If a property owner intends for property to remain in trust for the use and enjoyment not only of the owner's children, but for future generations of descendants, a "dynasty trust" can be an excellent vehicle to accomplish this objective. Careful consideration must be made as to the effect of the generation-skipping transfer tax upon the donor, the trust, and the trust beneficiaries. In this Analysis, Nancy G. Henderson discusses the general gifting of property interests in trust, family home transfers and dynasty trusts. She writes:

     An alternative to gifting direct interests in a family home to children, the donor could establish a Trust for the benefit of children or other family members and make gifts of interests in the property to such a trust during life and/or at death. In many cases, it is the intent of the donor that the property will remain in trust for the use and enjoyment not only of the donor's children, but for future generations of the donor's descendants. A trust of this nature, sometimes referred to as a "dynasty trust", can be an excellent vehicle to accomplish this objective so long as careful consideration is provided to the effect of the generation-skipping transfer tax upon the donor, the trust and the trust beneficiaries. A significant assumption for purposes of this article is that there are federal estate and generation-skipping transfer (GST) taxes.

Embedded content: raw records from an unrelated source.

(* ===== verification/Proc.v ===== *)
(** * Proc: programs of a client process

    fleetctl and the generated HTTP client talk to the file system, the terminal
    and the network. A program is a tree of calls to them; an environment answers
    every call in whatever way it likes. *)

From S2P Require Import Prelude.
From S2P Require Import GoStd.

(** ** HTTP as a client sees it *)

Record HttpRequest := mkHttpRequest {
  q_Method : string;
  q_URL : string;
  q_Header : Header;
  q_Body : option string
}.

(** The body is the bytes it gives before its end, or before an error. *)
Record HttpResponse := mkHttpResponse {
  p_Status : string;
  p_StatusCode : Z;
  p_Header : Header;
  p_Body : string * option error
}.

(** [*http.Client] values: one made here, with its timeout in nanoseconds, or one
    the caller was given. *)
Inductive Doer := HttpClient (timeout : option Z) | GivenClient.

Inductive Stream := Stdout | Stderr.

(** ** Calls *)

(** [OsOpen] stands for opening a file and reading it to its end: the bytes, and
    the error that ended them if it was not the end of the file. [ReadString]
    reads a line of the standard input, with its newline; without one there is an
    error. *)
Inductive call : Type -> Type :=
| OsUserHomeDir : call (res string)
| OsOpen (path : string) : call (res (string * option error))
| OsMkdirAll (path : string) (perm : Z) : call (res unit)
| OsWriteFile (path content : string) (perm : Z) : call (res unit)
| HttpDo (d : Doer) (req : HttpRequest) : call (res HttpResponse)
| Fprint (s : Stream) (text : string) : call (res unit)
| TermIsTerminal : call bool
| TermReadPassword : call (res string)
| ReadString : call (string * option error).

Inductive proc (A : Type) : Type :=
| Return (a : A)
| Call {X : Type} (c : call X) (k : X -> proc A).
Arguments Return {_} _.
Arguments Call {_ _} _ _.

Definition perform {X} (c : call X) : proc X := Call c Return.

Fixpoint proc_bind {A B} (f : A -> proc B) (p : proc A) : proc B :=
  match p with
  | Return a => f a
  | Call c k => Call c (fun x => proc_bind f (k x))
  end.

#[global] Instance proc_mret : MRet proc := fun _ => Return.
#[global] Instance proc_mbind : MBind proc := @proc_bind.

(** [x, err := p; if err != nil { return wrap(err) }; k]. *)
Definition attempt {A B} (wrap : error -> error) (p : proc (res A)) (k : A -> proc (res B))
    : proc (res B) :=
  p ≫= fun r => match r with Err e => Return (Err (wrap e)) | Ok a => k a end.

(** [fmt.Errorf("...: %w", err)]. *)
Definition context (msg : string) (e : error) : error := Wrapped (msg +:+ ": ") e "".

Notation "'let?' x := p 'in' k" := (attempt id p (fun x => k))
  (at level 10, x pattern, p at level 200, k at level 200) : fleet_scope.
Notation "'let?' x := p 'or' msg 'in' k" := (attempt (context msg) p (fun x => k))
  (at level 10, x pattern, p at level 200, k at level 200) : fleet_scope.

(** A computation without calls. *)
Definition pure {A} (r : res A) : proc (res A) := Return r.

(** ** Runs *)

(** What a run leaves behind, for an observer. *)
Inductive event :=
| Sent (d : Doer) (req : HttpRequest) (answer : res HttpResponse)
| Opened (path : string) (answer : res (string * option error))
| Wrote (path content : string) (answer : res unit)
| Printed (s : Stream) (text : string).

Definition event_of {X} (c : call X) : X -> list event :=
  match c with
  | HttpDo d req => fun x => [Sent d req x]
  | OsOpen path => fun x => [Opened path x]
  | OsWriteFile path content _ => fun x => [Wrote path content x]
  | Fprint s text => fun _ => [Printed s text]
  | _ => fun _ => []
  end.

(** How the world answers a call, and what becomes of it. *)
Class Env (W : Type) := answer : forall {X}, call X -> W -> X * W.

Record Run (A W : Type) := mkRun { result : A; events : list event; world : W }.
Arguments mkRun {_ _} _ _ _.
Arguments result {_ _} _.
Arguments events {_ _} _.
Arguments world {_ _} _.

Section Runs.
Context `{Env W}.

Fixpoint exec {A} (p : proc A) (w : W) : Run A W :=
  match p with
  | Return a => mkRun a [] w
  | Call c k =>
      let (x, w') := answer c w in
      let r := exec (k x) w' in
      mkRun (result r) (event_of c x ++ events r) (world r)
  end.

Lemma exec_bind {A B} (p : proc A) (f : A -> proc B) w :
  let r := exec p w in
  let s := exec (f (result r)) (world r) in
  exec (p ≫= f) w = mkRun (result s) (events r ++ events s) (world s).
Proof using Type.
  revert w. induction p as [a|X c k IH]; intros w; cbn.
  - by destruct (exec (f a) w).
  - destruct (answer c w) as [x w']. change (proc_bind f (k x)) with (k x ≫= f).
    rewrite IH. cbn. by rewrite app_assoc.
Qed.

Lemma exec_attempt {A B} wrap (p : proc (res A)) (k : A -> proc (res B)) w :
  let r := exec p w in
  exec (attempt wrap p k) w =
  match result r with
  | Err e => mkRun (Err (wrap e)) (events r) (world r)
  | Ok a => let s := exec (k a) (world r) in
            mkRun (result s) (events r ++ events s) (world s)
  end.
Proof using Type.
  unfold attempt. rewrite exec_bind. cbn. by destruct (result (exec p w)); cbn; rewrite ?app_nil_r.
Qed.
End Runs.

(** ** What holds in every environment *)

(** Whatever the calls are answered, the run ends with [Q]. *)
Fixpoint always {A} (p : proc A) (Q : A -> list event -> Prop) : Prop :=
  match p with
  | Return a => Q a []
  | Call c k => forall x, always (k x) (fun a evs => Q a (event_of c x ++ evs))
  end.

Lemma always_mono {A} (p : proc A) (Q Q' : A -> list event -> Prop) :
  always p Q -> (forall a evs, Q a evs -> Q' a evs) -> always p Q'.
Proof.
  revert Q Q'. induction p as [a|X c k IH]; intros Q Q'; cbn; [auto|].
  intros HQ Himp x. eapply IH; [apply HQ|]. cbn. auto.
Qed.

Lemma always_bind {A B} (p : proc A) (f : A -> proc B) Q :
  always p (fun a evs => always (f a) (fun b evs' => Q b (evs ++ evs'))) ->
  always (p ≫= f) Q.
Proof.
  revert Q. induction p as [a|X c k IH]; intros Q; cbn; [auto|].
  intros HQ x. apply IH. eapply always_mono; [apply HQ|]. cbn. intros a evs Hf.
  eapply always_mono; [exact Hf|]. cbn. intros b evs'. by rewrite app_assoc.
Qed.

Lemma always_attempt {A B} wrap (p : proc (res A)) (k : A -> proc (res B)) Q :
  always p (fun r evs => match r with
                         | Err e => Q (Err (wrap e)) evs
                         | Ok a => always (k a) (fun b evs' => Q b (evs ++ evs'))
                         end) ->
  always (attempt wrap p k) Q.
Proof.
  intros Hp. apply always_bind. eapply always_mono; [exact Hp|].
  intros [a|e] evs HQ; [exact HQ|]. cbn. by rewrite app_nil_r.
Qed.

Lemma always_exec {A} `{Env W} (p : proc A) Q w :
  always p Q -> Q (result (exec p w)) (events (exec p w)).
Proof.
  revert Q w. induction p as [a|X c k IH]; intros Q w; cbn; [auto|].
  intros HQ. destruct (answer c w) as [x w']. cbn.
  apply (IH x (fun a evs => Q a (event_of c x ++ evs)) w'). auto.
Qed.

(** ** The user's files *)

(** The home directory does not change, a file that was written is read back,
    and printing changes no file. *)
Class FileSystem `(Env W) := {
  home : res string;
  home_ok w : answer OsUserHomeDir w = (home, w);
  reads_back path content perm w w' :
    answer (OsWriteFile path content perm) w = (Ok tt, w') ->
    (answer (OsOpen path) w').1 = Ok (content, None);
  print_keeps path stream text w :
    (answer (OsOpen path) (answer (Fprint stream text) w).2).1 = (answer (OsOpen path) w).1
}.

(** What every answer keeps, a run keeps: [Inv] is an invariant of the world under
    the calls whose events are as [P] says. *)
Lemma exec_invariant {A} `{Env W} (P : event -> Prop) (Inv : W -> W -> Prop) (p : proc A) w :
  PreOrder Inv ->
  (forall X (c : call X) w, Forall P (event_of c (answer c w).1) -> Inv w (answer c w).2) ->
  always p (fun _ evs => Forall P evs) -> Inv w (world (exec p w)).
Proof.
  intros Hpre Hcall. revert w. induction p as [a|X c k IH]; intros w Halways; [done|].
  cbn in Halways |- *. specialize (Hcall X c w).
  destruct (answer c w) as [x w'] eqn:Hans; cbn [fst snd] in Hcall. cbn [world].
  specialize (Halways x). etrans.
  - apply Hcall. pose proof (always_exec (k x) _ w' Halways) as Hall.
    cbn in Hall. by apply Forall_app in Hall as [? _].
  - apply IH. eapply always_mono; [exact Halways|]. intros a evs Hall. cbn in Hall.
    by apply Forall_app in Hall as [_ ?].
Qed.
(* ===== verification/Script.v ===== *)
(** * Script: the development helper that prints a password hash ([api/scripts/hash.go]) *)

From S2P Require Import Prelude.
From S2P Require Import GoStd.
From S2P Require Import Auth.
From S2P Require Import Proc.

Section Script.
Context `{BcryptLib}.

(** The error of bcrypt is ignored: the hash is empty then. The salt is drawn from
    the entropy. *)
Definition hash_main (entropy : string) : proc unit :=
  let hash := match GenerateFromPassword entropy "admin123" DefaultCost with
              | Ok hash => hash
              | Err _ => ""
              end in
  _ ← perform (Fprint Stdout (hash +:+ chr 10)); Return tt.

(** The line it prints is a hash of the development password. *)
Lemma hash_main_prints `{!BcryptLibOk _} entropy :
  always (hash_main entropy) (fun _ evs =>
    exists hash, evs = [Printed Stdout (hash +:+ chr 10)]
      /\ CompareHashAndPassword hash "admin123" = Ok tt).
Proof.
  destruct (bcrypt_generates entropy "admin123") as [hash Hg]; [cbn; lia|].
  intros x. cbn -[GenerateFromPassword String.append]. rewrite Hg.
  exists hash. split; [done|]. by eapply bcrypt_verifies.
Qed.
End Script.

General Gifting of Property Interests in Trust

     While there are many issues to consider in drafting a trust as an alternative to making outright gifts of fractional real property interests or creating a family partnership or LLC, certain issues bear particular mention in the context of family homes. First, the trust agreement should establish the rules for the use of the property by the trust beneficiaries, as well as a plan for the succession to a beneficiary's interest in the trust upon the beneficiary's death. In this respect, a significant benefit of holding a family home in a trust is, so long as no beneficiary possesses the right to withdraw the trust property (or other similar powers that constitute a general power of appointment), and so long as the trust instrument includes a spendthrift clause prohibiting the transfer of a beneficiary's interest in the trust or its property, the trust property should be protected from the claims of the beneficiary's creditors. Further, the terms of the trust could insure that, for as long as the trust is permitted to continue under applicable state law, the trust property will remain in the family.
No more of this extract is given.